The two trains were on a single-track line at the time of the crash, between the coastal towns of Bari and Barletta.
Emergency services are trying to free passengers from the wrecked carriages near the town of Andria.
“I think there are many dead,” local police chief Riccardo Zingaro told Rai TV.
Some of the carriages were extensively damaged, he said. There were fears the number of deaths could rise still further.
One of those rescued from the wreckage was a small child who was airlifted to hospital.
It was unclear what led to the collision, which happened in good weather at 11:30 local time (09:30 GMT) in the southern region of Apulia.
A local prosecutor in nearby Trani said it was too early to speculate on the cause, although human error was likely to have been a factor.
Rescuers set up a field hospital at the scene to help care for the large number of wounded passengers.
Prime Minister Matteo Renzi interrupted a trip to Milan after the crash and returned to Rome.
The line, managed by Ferrotramviaria, is used by thousands of people daily on about 200 trains. Work is under way to make it a double-track line.

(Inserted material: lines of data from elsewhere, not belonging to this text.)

(** The global replace of every double quote by two. *)
Fixpoint doubleQuotes (s : jsstring) : jsstring :=
  match s with
  | [] => []
  | c :: s' =>
      if Ascii.eqb c quote then quote :: quote :: doubleQuotes s'
      else c :: doubleQuotes s'
  end.

Definition escapeCSV (v : value) : jsstring :=
  match v with
  | VNull | VUndefined => []
  | _ =>
      let stringValue := String_ v in
      if includes stringValue [comma] || includes stringValue [quote]
         || includes stringValue [LF]
      then quote :: doubleQuotes stringValue ++ [quote]
      else stringValue
  end.

(** One line of the file: [row.map(cell => this.escapeCSV(cell)).join(',') + '\n'] *)
Definition csvLine (row : list value) : jsstring :=
  join [comma] (map escapeCSV row) ++ [LF].

Record Metadata := {
  generatedAt : jsstring;
  executionTime : option Z
}.

Record ExportData := {
  sql : jsstring;
  question : jsstring;
  data : option (list (list value));
  metadata : option Metadata
}.

Record ExportOptions := {
  includeHeaders : bool;
  includeMetadata : bool
}.

(** The text handed to [downloadFile]. [nowISO] is
    [new Date().toISOString()]. *)
Definition exportToCSV (nowISO : jsstring) (d : ExportData) (options : ExportOptions)
  : result jsstring :=
  match data d with
  | None | Some [] => Throw (str "No data to export")
  | Some (headers :: rest) =>
      let meta :=
        if includeMetadata options then
          str "# SQL Query: " ++ sql d ++ [LF] ++
          str "# Question: " ++ question d ++ [LF] ++
          str "# Generated: " ++
            (match metadata d with
             | Some m => if eqs (generatedAt m) [] then nowISO else generatedAt m
             | None => nowISO
             end) ++ [LF] ++
          (match metadata d with
           | Some {| executionTime := Some t |} =>
               if (t =? 0)%Z then []
               else str "# Execution Time: " ++ numberToString t ++ str "ms" ++ [LF]
           | _ => []
           end) ++ [LF]
        else [] in
      if includeHeaders options
      then Ok (meta ++ csvLine headers ++ concat (map csvLine rest))
      else Ok (meta ++ concat (map csvLine (headers :: rest)))
  end.

(** *** Reading a field back

    The reader of the comma-separated format the writer targets: a field
    that opens with a double quote runs to its closing quote, a doubled
    quote inside standing for one; any other field is taken literally
    and may hold no comma, quote or line feed. *)

Fixpoint unquote (s : jsstring) : option jsstring :=
  match s with
  | [] => None
  | c :: rest =>
      if Ascii.eqb c quote then
        match rest with
        | [] => Some []
        | c' :: rest' =>
            if Ascii.eqb c' quote then option_map (cons quote) (unquote rest')
            else None
        end
      else option_map (cons c) (unquote rest)
  end.

Definition isSpecial (c : ascii) : bool :=
  Ascii.eqb c comma || Ascii.eqb c quote || Ascii.eqb c LF.

Definition unescapeCSV (field : jsstring) : option jsstring :=
  match field with
  | c :: rest =>
      if Ascii.eqb c quote then unquote rest
      else if existsb isSpecial field then None else Some field
  | [] => Some []
  end.

(** What a reader is to recover from the field written for a value. *)
Definition fieldText (v : value) : jsstring :=
  match v with
  | VNull | VUndefined => []
  | _ => String_ v
  end.

Definition consField (f : jsstring) (r : list jsstring * jsstring) :=
  (f :: fst r, snd r).

(** Reading a whole line: fields up to the line feed that ends the
    record.  [readQuoted] is inside a quoted field, [readPlain] inside an
    unquoted one; [acc] is the text of the field read so far, reversed. *)
Fixpoint readLine (s : jsstring) (inQuotes atStart : bool) (acc : jsstring)
  : option (list jsstring * jsstring) :=
  match s with
  | [] => None
  | c :: rest =>
      if inQuotes then
        if Ascii.eqb c quote then
          match rest with
          | c' :: rest' =>
              if Ascii.eqb c' quote then readLine rest' true false (quote :: acc)
              else if Ascii.eqb c' comma then
                option_map (consField (rev acc)) (readLine rest' false true [])
              else if Ascii.eqb c' LF then Some ([rev acc], rest')
              else None
          | [] => None
          end
        else readLine rest true false (c :: acc)
      else
        if Ascii.eqb c quote then
          if atStart then readLine rest true false [] else None
        else if Ascii.eqb c comma then
          option_map (consField (rev acc)) (readLine rest false true [])
        else if Ascii.eqb c LF then Some ([rev acc], rest)
        else readLine rest false false (c :: acc)
  end.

Apulia regional leader Mario Loizzo said he was “deeply shaken” by the crash.
Italy’s FS state rail operator expressed its condolences to the dead and wounded.
Earlier this year, 11 people died on a single track in southern Germany when two trains collided head-on at Bad Aibling near the Austrian border. Investigators said a signal controller had mistakenly allowed both trains to use the line, disabling an automatic safety system.